WORK TASK:
Keep only the lines of the material below that contain the word "EvOpenWrite". Copy those lines.

——

(** * axlearn/cloud/gcp/job.py: executing commands on GCP

    A shallow embedding of the SSH dispatchers ([TPUQRMJob], [CPUJob]),
    of the command escaper and of the JobSet manifest builder
    ([TPUGKEJob]), with the properties of each.

    Python [str] is modelled by [string], one [ascii] per character, so
    that [String.length] is Python's [len]; Python [int] by [Z]. *)

From Stdlib Require Import ZArith String Ascii List Bool Lia DecimalString.
From stdpp Require Import gmap strings list.
Import ListNotations.

Open Scope string_scope.

(** Concatenation with a literal on the left reduces, as it does in the
    Standard Library. *)
#[global] Arguments String.append !_ _ / : simpl nomatch.

(** ** Python values and strings *)

Module Py.

(** The characters the source names. *)
Definition dquote : ascii := "034"%char.
Definition dollar : ascii := "036"%char.
Definition squote : ascii := "039"%char.
Definition slash : ascii := "047"%char.
Definition backslash : ascii := "092"%char.

(** Values found in keyword arguments, flags and env mappings. *)
Inductive pyval :=
| PyNone
| PyBool (b : bool)
| PyInt (z : Z)
| PyStr (s : string).

(** [bool(v)]. *)
Definition truthy (v : pyval) : bool :=
  match v with
  | PyNone => false
  | PyBool b => b
  | PyInt z => negb (z =? 0)%Z
  | PyStr s => negb (String.eqb s EmptyString)
  end.

(** [str(z)] for an int. *)
Definition str_of_Z (z : Z) : string := NilZero.string_of_int (Z.to_int z).

(** [str(v)], which is also how an f-string formats [v]. *)
Definition str (v : pyval) : string :=
  match v with
  | PyNone => "None"
  | PyBool true => "True"
  | PyBool false => "False"
  | PyInt z => str_of_Z z
  | PyStr s => s
  end.

(** Truthiness of an [Optional[str]]: [None] and the empty string are falsy. *)
Definition opt_truthy (o : option string) : bool :=
  match o with
  | Some s => negb (String.eqb s EmptyString)
  | None => false
  end.

(** [s.replace(old, new)] for a pattern [old] of one character. *)
Fixpoint replace_char (old : ascii) (new : string) (s : string) : string :=
  match s with
  | EmptyString => EmptyString
  | String c rest =>
      if Ascii.eqb c old then new ++ replace_char old new rest
      else String c (replace_char old new rest)
  end.

(** [s.lstrip(c)] for one character [c]. *)
Fixpoint lstrip_char (c : ascii) (s : string) : string :=
  match s with
  | String d rest => if Ascii.eqb d c then lstrip_char c rest else s
  | EmptyString => EmptyString
  end.

(** [c in s]. *)
Fixpoint mem_char (c : ascii) (s : string) : bool :=
  match s with
  | EmptyString => false
  | String d rest => Ascii.eqb d c || mem_char c rest
  end.

(** [all(p(c) for c in s)]. *)
Fixpoint forall_chars (p : ascii -> bool) (s : string) : bool :=
  match s with
  | EmptyString => true
  | String c rest => p c && forall_chars p rest
  end.

Definition in_range (lo hi : nat) (c : ascii) : bool :=
  (lo <=? nat_of_ascii c)%nat && (nat_of_ascii c <=? hi)%nat.

Definition is_ascii_alpha (c : ascii) : bool :=
  in_range 65 90 c || in_range 97 122 c.
(** [Bus.find(query)] for a query that is a condition on the document:
    the matching documents, in the store's order. *)
Definition Bus_find (condition : Bus.t → bool) : M (list (ObjectId * Bus.t)) :=
  λ w, (Done (natural_order
                (List.filter (λ '(_, bus), condition bus) (map_to_list (buses w)))),
        w).

(** [findByIdAndUpdate(id, { driverId }, { new: true })] for a driver id
    carried by the body: the one path is set, no validator runs. *)
Definition with_driver (driverId : ObjectId) (b : Bus.t) : Bus.t :=
  {| Bus.busNumber := Bus.busNumber b; Bus.routeNumber := Bus.routeNumber b;
     Bus.capacity := Bus.capacity b; Bus.deviceId := Bus.deviceId b;
     Bus.route := Bus.route b; Bus.schedule := Bus.schedule b;
     Bus.currentLocation := Bus.currentLocation b; Bus.status := Bus.status b;
     Bus.isOnRoute := Bus.isOnRoute b;
     Bus.currentPassengerCount := Bus.currentPassengerCount b;
     Bus.lastUpdateTime := Bus.lastUpdateTime b;
     Bus.currentStationId := Bus.currentStationId b;
     Bus.driverId := Some driverId; Bus.trackingData := Bus.trackingData b |}.

Definition Bus_setDriver (id driverId : ObjectId) : M (option Bus.t) :=
  λ w, let w' := emit (BusFindByIdAndUpdate id {["driverId" := JStr driverId]}) w in
       match buses w !! id with
       | None => (Done None, w')
       | Some bus => (Done (Some (with_driver driverId bus)),
                      put_bus id (with_driver driverId bus) w')
       end.

(** [.populate('driverId', 'firstName lastName')
      .populate('currentStationId', 'name')] on one document. *)
Definition bus_view (w : World) (id : ObjectId) (bus : Bus.t) : BusView.t :=
  {| BusView.id := id;
     BusView.bus := bus;
     BusView.driver :=
       d ← Bus.driverId bus; (λ n, (d, n)) <$> driver_name d;
     BusView.currentStation :=
       i ← Bus.currentStationId bus;
       (λ s, (i, Station.name s)) <$> stationDocs w !! i |}.
Lemma run_body_spec fuel w l r s' :
  ok w -> returncode w = None ->
  args (self w) <> [] -> p_args (process w) <> [] ->
  run_body fuel (Store w l) = (r, s') ->
  exists got mid,
    took got (Store (set_reader Reading w) (l ++ [running_record (self w) (process w)])) mid
    /\ match r with
       | Ret ret_ =>
         ret_ = Some (status (child w))
         /\ returncode (world mid) = Some (status (child w))
         /\ exited (child (world mid)) = true
         /\ reader (snd (interleave (set_reader Reading w))) <> Closed
         /\ s' = Store (set_self (with_stderr (pending_err w) (self (world mid)))
                                 (drained (world mid)))
                       (log mid
                        ++ [terminating_record (cmd_logger (self w)) (process w);
                            terminated_record (cmd_logger (self w)) (process w)
                              (Some (status (child w)))]
                        ++ stderr_records (cmd_logger (self w)) (status (child w))
                             (pending_err w))
       | Exc e =>
         s' = mid
         /\ ((In (Some e) (map fault (schedule w))
              /\ reader (snd (interleave (set_reader Reading w))) <> Closed)
             \/ (e = ValueError /\ got = [] /\ roomy w
                 /\ reader (snd (interleave (set_reader Reading w))) = Closed))
       | Stuck =>
         s' = mid
         /\ reader (snd (interleave (set_reader Reading w))) <> Closed
         /\ ((roomy w -> fuel <= length (tl (schedule w)))
             \/ fuel <= length (pending_lines w))
       end.
Proof.
  intros Hok Hrc Hargs Hpargs E. unfold run_body in E.
  destruct (args (self w)) as [|a rest] eqn:Ea; [congruence|].
  unfold bind at 1 in E. unfold gets at 1 in E. simpl in E.
  unfold bind at 1 in E. unfold gets at 1 in E. simpl in E.
  rewrite Ea in E.
  unfold bind at 1 in E. unfold subscript0, ret at 1 in E.
  unfold bind at 1 in E. unfold emit at 1 in E. simpl in E.
  unfold bind at 1 in E. unfold modify at 1 in E. simpl in E.
  assert (Hrun : LogRecord (cmd_logger (self w)) INFO
                   (MsgRunning a (p_pid (process w)) (a :: rest))
                 = running_record (self w) (process w)).
  { unfold running_record. now rewrite Ea. }
  rewrite Hrun in E.
  set (s0 := Store (set_reader Reading w) (l ++ [running_record (self w) (process w)])) in *.
  assert (Hok0 : ok (world s0)) by exact (ok_started _ Hok).
  (* the flush *)
  destruct (stdout_flush_spec s0) as (f0 & w0 & Ei0 & Ef).
  destruct (interleave_spec _ _ _ Hok0 Ei0) as (Hokf & Hsf & Hschf & _ & _).
  pose proof (took_interleave _ _ _ (log s0) Hok0 Ei0) as T0.
  change (Store (world s0) (log s0)) with s0 in T0.
  assert (Hrcf : returncode w0 = None) by (rewrite (same_returncode _ _ Hsf); exact Hrc).
  assert (Hlenf : length (schedule w0) <= length (schedule w)).
  { rewrite Hschf. simpl. destruct (schedule w); simpl; lia. }
  assert (Hw0 : w0 = snd (interleave (set_reader Reading w))).
  { simpl in Ei0. now rewrite Ei0. }
  apply bind_inv in E.
  destruct E as [(u0 & sf & E0 & E) | [(e & E0 & ->) | (E0 & ->)]].
  2: { (* the stream is closed already *)
    rewrite Ef in E0. destruct (reader w0) eqn:Erd; inversion E0; subst e s'.
    exists [], (Store w0 (log s0)). split; [exact T0|]. split; [reflexivity|].
    right. split; [reflexivity|]. split; [reflexivity|]. split.
    - apply (took_exit_roomy _ _ _ T0). simpl.
      destruct Hokf as (_ & _ & _ & Hcl). exact (Hcl Erd).
    - rewrite <- Hw0. exact Erd. }
  2: { rewrite Ef in E0. destruct (reader w0); inversion E0. }
  assert (Hflushed : sf = Store w0 (log s0) /\ reader w0 <> Closed).
  { rewrite Ef in E0. destruct (reader w0); inversion E0; split; auto; discriminate. }
  destruct Hflushed as [-> Hopen]. rewrite Hw0 in Hopen.
  apply bind_inv in E.
  destruct E as [(u & s1 & E1 & E) | [(e & E1 & ->) | (E1 & ->)]].
  - destruct (poll_loop_spec _ (Store w0 (log s0)) _ _ Hokf Hrcf E1) as (got1 & T1' & Hrc1 & Hex1).
    pose proof (took_trans _ _ _ _ _ T0 T1') as T1. simpl in T1.
    apply bind_inv in E.
    assert (Hst1 : status (child (world s1)) = status (child w)) by exact (took_status _ _ _ T1).
    assert (Hp1 : process (world s1) = process w) by exact (took_process _ _ _ T1).
    assert (Hpargs1 : p_args (process (world s1)) <> []) by now rewrite Hp1.
    rewrite Hst1 in Hrc1.
    destruct E as [(err & s2 & E2 & E) | [(e & E2 & ->) | (E2 & ->)]].
    + destruct (cleanup_spec _ _ _ _ _ (took_ok _ _ _ T1) Hex1 Hrc1 Hpargs1 E2)
        as (got2 & mid & T2 & Hrc2 & -> & ->).
      pose proof (took_trans _ _ _ _ _ T1 T2) as T12.
      exists (got1 ++ got2), mid. split; [exact T12|].
      assert (Herr : pending_err (world s1) = pending_err w) by exact (took_err _ _ _ T1).
      assert (Hlg : cmd_logger (self (world s1)) = cmd_logger (self w))
        by exact (took_logger _ _ _ T1).
      rewrite Herr, Hlg, Hp1 in *.
      unfold bind at 1 in E. unfold gets at 1 in E. simpl in E. rewrite Hrc2 in E.
      destruct (pending_err w) as [|b err] eqn:Ee.
      * unfold ret in E. inversion E; subst; clear E.
        split; [reflexivity|]. split; [exact Hrc2|].
        split; [exact (took_exited _ _ _ T2 Hex1)|]. split; [exact Hopen|].
        unfold stderr_records, with_stderr. reflexivity.
      * unfold bind at 1 in E. rewrite decode_returns in E.
        unfold bind at 1 in E. unfold emit at 1 in E. simpl in E.
        unfold bind at 1 in E. unfold modify at 1 in E. simpl in E.
        unfold ret in E. inversion E; subst; clear E.
        split; [reflexivity|]. split; [exact Hrc2|].
        split; [exact (took_exited _ _ _ T2 Hex1)|]. split; [exact Hopen|].
        unfold stderr_records, truthy.
        destruct (status (child w) =? 0)%Z; simpl; rewrite <- app_assoc; reflexivity.
    + destruct (cleanup_spec _ _ _ _ _ (took_ok _ _ _ T1) Hex1 Hrc1 Hpargs1 E2)
        as (got2 & mid & T2 & Hrc2 & -> & Hin).
      exists (got1 ++ got2), mid. split; [exact (took_trans _ _ _ _ _ T1 T2)|].
      split; [reflexivity|]. left. split; [|exact Hopen].
      destruct (took_schedule _ _ _ T1) as [used Hu].
      exact (in_faults_suffix _ _ _ _ Hu Hin).
    + destruct (cleanup_spec _ _ _ _ _ (took_ok _ _ _ T1) Hex1 Hrc1 Hpargs1 E2)
        as (got2 & mid & T2 & Hrc2 & -> & Hfuel).
      exists (got1 ++ got2), mid. split; [exact (took_trans _ _ _ _ _ T1 T2)|].
      split; [reflexivity|]. split; [exact Hopen|]. right.
      pose proof (took_length _ _ _ T1) as Hl. simpl in Hl.
      change (pending_lines (set_reader Reading w)) with (pending_lines w) in Hl. lia.
  - destruct (poll_loop_spec _ (Store w0 (log s0)) _ _ Hokf Hrcf E1) as (got1 & T1 & Hin).
    exists got1, s'. split; [exact (took_trans _ _ _ _ _ T0 T1)|].
    split; [reflexivity|]. left. split; [|exact Hopen].
    destruct (took_schedule _ _ _ T0) as [used Hu].
    exact (in_faults_suffix _ _ _ _ Hu Hin).
  - destruct (poll_loop_spec _ (Store w0 (log s0)) _ _ Hokf Hrcf E1) as (got1 & T1 & Hfuel).
    exists got1, s'. split; [exact (took_trans _ _ _ _ _ T0 T1)|].
    split; [reflexivity|]. split; [exact Hopen|]. left. intros Hroom.
    assert (Hroomf : roomy w0) by exact (took_roomy _ _ _ T0 Hroom).
    specialize (Hfuel Hroomf). simpl in Hfuel. rewrite Hschf in Hfuel. exact Hfuel.
Qed.
(** A molecule of one carbon atom without bonds, computed at the level of
    theory "B3LYP". *)
Definition lone_carbon : molprop_data :=
  mk_molprop "C" 1 []
    [("B3LYP", [mk_calcatom "C" "c3" "nm" (0, 0, 0)%Q [mk_charge "ESP" "e" 1%Q]])].

(** A molecule of two carbon atoms of type c3 joined by one bond. *)
Definition bonded_carbons : molprop_data :=
  mk_molprop "C2" 2 [(1, 2)]
    [("B3LYP", [mk_calcatom "C1" "c3" "nm" (0, 0, 0)%Q [];
                mk_calcatom "C2" "c3" "nm" (1, 0, 0)%Q []])].

Definition new_mymol (mp : molprop_data) : MyMol (H := list_atomtypes) (H0 := data_molprop) :=
  mk_mymol list_atomtypes data_molprop mp (mk_bts 0 0 0 0 0 0) 0
    (mk_atoms [] [] [] []) [] (replicate 9 []) [] [] false None None.

(** A store in which the atom type c3 has the polarisability 2. *)
Definition polar_poldata : gmx_poldata_t := {|
  gmx_poldata_get_bond_ftype := 0;
  gmx_poldata_get_angle_ftype := 1;
  gmx_poldata_get_dihedral_ftype := fun k => if k =? 0 then 2%Z else 3%Z;
  gmx_poldata_get_vdw_ftype := 5;
  gmx_poldata_get_fudgeLJ := 1;
  gmx_poldata_get_length_unit := "nm";
  gmx_poldata_atype_to_btype := fun s => s;
  gmx_poldata_search_bond := fun _ _ => (0%Z, 0%Q, "");
  gmx_poldata_search_angle := fun _ _ _ => (0%Z, 0%Q, "");
  gmx_poldata_search_dihedral := fun _ _ _ _ _ => (0%Z, 0%Q, "");
  gmx_poldata_get_atype_pol := fun s => if String.eqb s "c3" then Some (2%Q, 0%Q) else None
|}.
Lemma pack_metadata_injective_witness :
  pack_metadata (mkMetadata 1 32 32 16 32) <>
  pack_metadata (mkMetadata 1 32 32 16 48).
Proof.
  apply (pack_metadata_injective (mkMetadata 1 32 32 16 32)
                                 (mkMetadata 1 32 32 16 48)).
  - unfold fits; simpl; lia.
  - discriminate.
Defined.

(** The checksum always fits the four bytes reserved for it: converting a
    CRC-32 to four little-endian bytes never raises, and the bytes read
    back as the checksum. *)
Theorem checksum_fits_its_field (data : bytes) :
  exists b : bytes,
    to_bytes (crc32 data) 4 = Ok b /\
    length b = 4%nat /\
    from_bytes b = crc32 data.
Proof.
  pose proof (crc32_range data) as Hr.
  exists (le_digits 4 (crc32 data)).
  split; [apply to_bytes_ok; exact Hr|].
  split; [apply length_le_digits|]. now apply from_bytes_word.
Qed.

(** * Further properties of a run *)

Lemma len_padded_bound (original data : bytes) :
  len data < len (padded original data) <= len data + 16.
Proof.
  rewrite len_padded. pose proof (padding_range original data). lia.
Qed.




(** An empty [--ramdisk] value is treated exactly like an omitted one: the
    kernel image is used twice and no third image is opened. *)
Theorem empty_ramdisk_is_default (o k r : option string) (w : World) :
  script (mkCmdline o k r (Some EmptyString)) w =
  script (mkCmdline o k r None) w.
Proof.
  unfold script, bind. destruct (load_statics w) as [[st|e] w1]; [|reflexivity].
  unfold main, parse_args. cbn [cl_output cl_kernel cl_rootfs cl_ramdisk].
  destruct o as [o|], k as [k|], r as [r|]; reflexivity.
Qed.

(** When the output path cannot be opened for writing, the run fails with
    [OSError] on that path only after every input has been read and the
    four progress lines have been printed, and the file system is left as
    it was. *)
Theorem locked_output_aborts (argv : Cmdline) (w : World) (o : string)
        (st : Statics) (k r d : bytes) :
  statics_in (files w) st -> user_in argv (files w) o k r d ->
  fits (metadata_of st k r d) -> o ∈ locked w ->
  script argv w =
    (Raise (OSError o),
     logs ((map EvOpenRead (input_paths argv)
            ++ progress_lines (metadata_of st k r d))
           ++ [EvOpenWrite o]) w).
Proof.
  intros Hst Hu Hf Hl. rewrite (script_run argv w o st k r d Hst Hu).
  rewrite (pack_metadata_fits _ Hf).
  destruct (decide (o ∈ locked w)); [reflexivity|contradiction].
Qed.

Lemma locked_output_aborts_witness :
  let w := mkWorld demo_files {["out.bin"]} [] in
  script demo_argv w =
    (Raise (OSError "out.bin"),
     logs ((map EvOpenRead (input_paths demo_argv)
            ++ progress_lines
                 (metadata_of demo_statics demo_kernel demo_rootfs
                              demo_kernel))
           ++ [EvOpenWrite "out.bin"]) w).
Proof.
  intros w.
  apply (locked_output_aborts demo_argv w "out.bin" demo_statics
           demo_kernel demo_rootfs demo_kernel).
  - repeat split; reflexivity.
  - split; [reflexivity|]. split; [exists "kernel.bin"; split; reflexivity|].
    split; [exists "rootfs.bin"; split; reflexivity|]. reflexivity.
  - unfold fits. vm_compute. repeat split; discriminate.
  - vm_compute. reflexivity.
Defined.





Lemma static_missing_run (argv : Cmdline) (w : World)
        (n : nat) (p : string) :
  static_paths !! n = Some p ->
  files w !! p = None ->
  (forall (i : nat) (q : string),
      (i < n)%nat -> static_paths !! i = Some q -> is_Some (files w !! q)) ->
  script argv w =
    (Raise (OSError p), logs (map EvOpenRead (take (S n) static_paths)) w).
Proof.
  intros Hp Hn Hprev. unfold script. rewrite <- (logs_nil w) at 1.
  apply bind_Raise. unfold load_statics.
  destruct n as [|n].
  { injection Hp as <-. apply bind_Raise. exact (load_binary_None _ [] w Hn). }
  destruct (Hprev 0%nat _ ltac:(lia) eq_refl) as [h Hh].
  rewrite (bind_Ok _ _ _ _ _ (load_binary_Some _ _ _ _ Hh)).
  destruct n as [|n].
  { injection Hp as <-. apply bind_Raise.
    exact (load_binary_None _ _ w Hn). }
  destruct (Hprev 1%nat _ ltac:(lia) eq_refl) as [u Hu].
  rewrite (bind_Ok _ _ _ _ _ (load_binary_Some _ _ _ _ Hu)).
  destruct n as [|n].
  { injection Hp as <-. apply bind_Raise.
    exact (load_binary_None _ _ w Hn). }
  destruct (Hprev 2%nat _ ltac:(lia) eq_refl) as [mh Hmh].
  rewrite (bind_Ok _ _ _ _ _ (load_binary_Some _ _ _ _ Hmh)).
  destruct n as [|n].
  { injection Hp as <-. apply bind_Raise.
    exact (load_binary_None _ _ w Hn). }
  discriminate Hp.
Qed.

(** A static blob that cannot be read ends the run before the command
    line is even looked at: the error is [OSError] on the first unreadable
    blob, whatever the arguments, and nothing after it is opened. *)
Theorem missing_static_blob_reported_first (argv : Cmdline) (w : World)
        (n : nat) (p : string) :
  static_paths !! n = Some p ->
  files w !! p = None ->
  (forall (i : nat) (q : string),
      (i < n)%nat -> static_paths !! i = Some q -> is_Some (files w !! q)) ->
  script argv w =
    (Raise (OSError p), logs (map EvOpenRead (take (S n) static_paths)) w).
Proof. exact (static_missing_run argv w n p). Qed.

Lemma missing_static_blob_reported_first_witness :
  let w := mkWorld (delete "static/uboot.bin" demo_files) ∅ [] in
  script (mkCmdline None None None None) w =
    (Raise (OSError "static/uboot.bin"),
     logs [EvOpenRead "static/header.bin"; EvOpenRead "static/uboot.bin"] w).
Proof.
  intros w.
  apply (missing_static_blob_reported_first
           (mkCmdline None None None None) w 1 "static/uboot.bin").
  - reflexivity.
  - vm_compute. reflexivity.
  - intros i q Hi Hq. destruct i as [|i]; [|lia].
    injection Hq as <-. eexists. vm_compute. reflexivity.
Defined.

Lemma image_missing_run (argv : Cmdline) (w : World)
        (st : Statics) (o kp rp : string) (n : nat) (p : string) :
  statics_in (files w) st ->
  cl_output argv = Some o -> cl_kernel argv = Some kp ->
  cl_rootfs argv = Some rp ->
  user_paths argv !! n = Some p ->
  files w !! p = None ->
  (forall (i : nat) (q : string),
      (i < n)%nat -> user_paths argv !! i = Some q ->
      is_Some (files w !! q)) ->
  script argv w =
    (Raise (OSError p),
     logs (map EvOpenRead (static_paths ++ take (S n) (user_paths argv))) w).
Proof.
  intros (Hh & Hu & Hmh & Hmf) Ho Hk Hr Hp Hn Hprev.
  unfold script. rewrite <- (logs_nil w) at 1.
  destruct st as [h u mh mf]. cbn [header_data uboot_data
    metadata_header_data metadata_footer_data] in Hh, Hu, Hmh, Hmf.
  rewrite (bind_Ok _ _ _ _ _ (load_statics_Some w [] _ _ _ _ Hh Hu Hmh Hmf)).
  unfold main, parse_args. rewrite Ho, Hk, Hr. cbv beta iota.
  rewrite bind_ret. apply bind_Raise.
  unfold load_user_data. cbn [kernel rootfs ramdisk].
  unfold user_paths in *. rewrite Hk, Hr in *.
  destruct n as [|n].
  { injection Hp as <-.
    rewrite (bind_Raise _ _ _ _ _ (load_binary_None _ _ w Hn)).
    reflexivity. }
  destruct (Hprev 0%nat _ ltac:(lia) eq_refl) as [k Hkd].
  rewrite (bind_Ok _ _ _ _ _ (load_binary_Some _ _ _ _ Hkd)).
  destruct n as [|n].
  { injection Hp as <-.
    rewrite (bind_Raise _ _ _ _ _ (load_binary_None _ _ w Hn)).
    reflexivity. }
  destruct (Hprev 1%nat _ ltac:(lia) eq_refl) as [r Hrd].
  rewrite (bind_Ok _ _ _ _ _ (load_binary_Some _ _ _ _ Hrd)).
  destruct (truthy (cl_ramdisk argv)) as [q|]; [|discriminate Hp].
  destruct n as [|n]; [|discriminate Hp].
  injection Hp as <-.
  rewrite (bind_Raise _ _ _ _ _ (load_binary_None _ _ w Hn)).
  reflexivity.
Qed.

(** With the static blobs readable and the required arguments present,
    the images are opened in the order kernel, rootfs, ramdisk, and the
    first one that cannot be read is the one reported: the run fails with
    [OSError] on it and no later image is opened. *)
Theorem first_missing_image_reported (argv : Cmdline) (w : World)
        (st : Statics) (o kp rp : string) (n : nat) (p : string) :
  statics_in (files w) st ->
  cl_output argv = Some o -> cl_kernel argv = Some kp ->
  cl_rootfs argv = Some rp ->
  user_paths argv !! n = Some p ->
  files w !! p = None ->
  (forall (i : nat) (q : string),
      (i < n)%nat -> user_paths argv !! i = Some q ->
      is_Some (files w !! q)) ->
  script argv w =
    (Raise (OSError p),
     logs (map EvOpenRead (static_paths ++ take (S n) (user_paths argv))) w).
Proof. exact (image_missing_run argv w st o kp rp n p). Qed.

——

RESULT FOR THIS TASK:
           ++ [EvOpenWrite o]) w).
           ++ [EvOpenWrite "out.bin"]) w).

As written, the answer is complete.